The matched tumor and normal samples the TCGA team considered came from 324 individuals with classical-type PTC, 99 with follicular-variant PTC, 35 with tall cell variant PTC, nine with uncommon PTC variants, and 29 individuals whose tumors had not been annotated histologically.

The researchers did whole-exome sequencing on 402 of the 496 available tumor-normal pairs, generating an average exome coverage depth of 97-fold for the tumor samples and nearly 95-fold average coverage of matched normal samples.

To that, they added SNP array, RNA sequencing, microRNA sequencing, and array-based methylation profiling on 390 of the tumors to glean additional information on small insertion and deletions, gene fusions, copy number alterations, epigenetic patterns, and gene expression profiles in the PTC samples.

Overall, for example, the researchers saw relatively modest mutational burdens in the PTC tumors tested, with just 0.41 non-synonymous mutations turning up for every million bases of tumor DNA, on average — a lower somatic mutation frequency than those described in carcinomas from other tissue types.

Still, mutational burdens tended to increase in individuals with tumors prone to recurrence, in those whose tumors had the tall cell variant histology, and in older PTC patients, prompting the study's authors to argue that "age should be used as a continuous variable in risk stratification."

Their search for driver genes verified roles for known PTC contributors, including changes affecting members of the MAP kinase signaling pathway — particularly mutually exclusive mutations in the BRAF, NRAS, HRAS, or KRAS genes — and fusions involving RET and NTRK1 genes.

The analysis also implicated new driver genes in PTC, including EIF1AX, PPM1D, and CHEK2. In the 10 most rampantly mutated tumors, meanwhile, the team saw a tendency for mutations to turn up in genes coding for APOBEC proteins.

The team tracked down copy number changes in more than one-quarter of the PTC tumors tested — alterations that appeared somewhat more likely to occur in cases where other driver mutations or fusions were not identified.

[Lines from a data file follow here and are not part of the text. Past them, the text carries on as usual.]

(* ===== verification/FixtureDrift.v ===== *)
(** * Fixture drift ([scripts/check_fixture_drift.py])

    Captured responses of the REST API checked against the contract of each
    endpoint.  An entry of the contract is the record of the members the script
    reads, as [json.load] of a well-formed contract file gives them (absent
    lists are empty); the captured body is any JSON value. *)
From S2P Require Import Prelude PyValue Effects PyTime RestClient.

(** ** Contracts and verdicts *)

(** A member of [nested], or the keys for the items of a list. *)
Record key_spec := KeySpec {
  item_required_keys : list string;
  item_forbidden_keys : list string;
  item_expected_keys : list string;
  required_keys : list string;
}.

Record response_spec := ResponseSpec {
  http_status : list Z;
  body_type : option string;
  expect_location : bool;
  resp_keys : key_spec;
  any_of_top_keys : list (list string);
  status_view_keys : option (list string);
  nested : list (string * key_spec);
}.

Record endpoint_spec := EndpointSpec {
  ep_response : response_spec;
  error_statuses : list Z;
  null_key : option string;
}.

Record Verdict := MkVerdict {
  outcome : string;
  problems : list string;
  warnings : list string;
  infos : list string;
}.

It also identified clusters of tumors with recurrent focal alterations and/or gains or losses affecting particular chromosomal arms.

Along with alterations that may be targetable for treatment, such as mutations to MAP kinase signaling pathway members or ALK gene fusions, the PTC analysis also highlighted mutations, fusions, and microRNA expression profiles that seem to point to particularly aggressive PTC cases.

The existing version of the ThyroSeq test already includes some of the gene mutations and fusions that are being considered as prognostic markers for PTC tumors, Nikiforov said.

While prognostic applications of the test are relatively new, he noted that molecular testing is expected to be especially useful for patients with aggressive tumors who may be eligible for specific clinical trials.